Portrait of German political economist and social scientist Max Weber (1864 - 1920), a founder of the discipline of sociology, who called himself 'The Enemy of the Squires' and championed the cause of social and economic reform in Wilhelmine Germany, circa 1910. His most famous work is 'The Protestant Ethic and the Spirit of Capitalism' (1905) in which he explored the cultural and religious roots of Western capitalism. (Photo by Hulton Archive/Getty Images)
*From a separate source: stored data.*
(** Reading one character of a match is taking the residual. *)
Lemma Mat_deriv b r w0 rest :
  Mat b r w0 rest ->
  forall c w, w0 = String c w -> Mat false (deriv b c (w ++ rest) r) w rest.
Proof.
  induction 1; intros c0 u E; try discriminate.
  - injection E as -> <-. simpl. rewrite H. constructor.
  - destruct w1 as [|a w1]; simpl in E.
    + subst w2. simpl in *. rewrite andb_true_r in *.
      apply nullable_Mat in H. rewrite H. apply MAltR. now apply IHMat2.
    + injection E as -> <-. simpl in *. rewrite andb_false_r in *.
      apply MAltL. rewrite StrFacts.app_assoc. apply MSeq; simpl; auto.
  - simpl. apply MAltL. now apply IHMat.
  - simpl. apply MAltR. now apply IHMat.
  - destruct w1 as [|a w1]; simpl in E.
    + subst w2. simpl in *. rewrite andb_true_r in *. now apply IHMat2.
    + injection E as -> <-. simpl in *. rewrite andb_false_r in *.
      rewrite StrFacts.app_assoc. apply MSeq; simpl; auto.
Qed.

Lemma deriv_Mat r : forall b c w rest,
  Mat false (deriv b c (w ++ rest) r) w rest -> Mat b r (String c w) rest.
Proof.
  induction r; simpl; intros b c w rest H; try solve [inversion H].
  - destruct (cset_mem p c) eqn:E; inversion H; subst. now constructor.
  - inversion H as [| | | | | ? ? ? ? ? HL | ? ? ? ? ? HR | |]; subst.
    + inversion HL as [| | | | ? ? ? w1 w2 ? H1 H2 | | | |]; subst.
      rewrite StrFacts.app_assoc in H1. apply IHr1 in H1.
      change (Mat b (Seq r1 r2) (String c w1 ++ w2) rest).
      apply MSeq; simpl; [exact H1 | now rewrite andb_false_r].
    + destruct (nullable b (String c (w ++ rest)) r1) eqn:N; [|inversion HR].
      apply nullable_Mat in N. apply IHr2 in HR.
      change (Mat b (Seq r1 r2) ("" ++ String c w) rest).
      apply MSeq; simpl; [exact N | now rewrite andb_true_r].
  - inversion H; subst; auto with re.
  - inversion H as [| | | | ? ? ? w1 w2 ? H1 H2 | | | |]; subst.
    rewrite StrFacts.app_assoc in H1. apply IHr in H1.
    change (Mat b (Star r) (String c w1 ++ w2) rest).
    apply MStarS; simpl; [exact H1 | now rewrite andb_false_r].
Qed.

(** [match_from] finds exactly the matches of a prefix. *)
Lemma match_from_spec s : forall b r,
  match_from b s r = true <-> exists w rest, s = w ++ rest /\ Mat b r w rest.
Proof.
  induction s as [|c s IH]; intros b r; simpl.
  - rewrite nullable_Mat. split.
    + intros H. now exists "", "".
    + intros (w & rest & E & H). symmetry in E.
      apply StrFacts.app_eq_nil in E as [-> ->]. exact H.
  - destruct (nullable b (String c s) r) eqn:N.
    + split; [intros _|reflexivity]. apply nullable_Mat in N.
      now exists "", (String c s).
    + rewrite IH. split.
      * intros (w & rest & -> & H). exists (String c w), rest. split; [reflexivity|].
        now apply deriv_Mat.
      * intros (w & rest & E & H). destruct w as [|a w]; simpl in E.
        -- subst rest. apply nullable_Mat in H. congruence.
        -- injection E as <- ->. exists w, rest. split; [reflexivity|].
           now apply (Mat_deriv _ _ _ _ H).
Qed.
“Politics is a strong and slow boring of hard boards. It takes both passion and perspective. Certainly all historical experience confirms the truth — that man would not have attained the possible unless time and again he had reached out for the impossible. But to do that a man must be a leader, and not only a leader but a hero as well, in a very sober sense of the word. And even those who are neither leaders nor heroes must arm themselves with that steadfastness of heart which can brave even the crumbling of all hopes. This is necessary right now, or else men will not be able to attain even that which is possible today. Only he has the calling for politics who is sure that he shall not crumble when the world from his point of view is too stupid or too base for what he wants to offer. Only he who in the face of all this can say ‘In spite of all!’ has the calling for politics.”

__________

Max Weber, writing in the final paragraph of his truly edifying political-philosophical essay, “Politics as a Vocation”. You’ll find it in his Essays in Sociology. (Buy the book, but the whole thing’s here.)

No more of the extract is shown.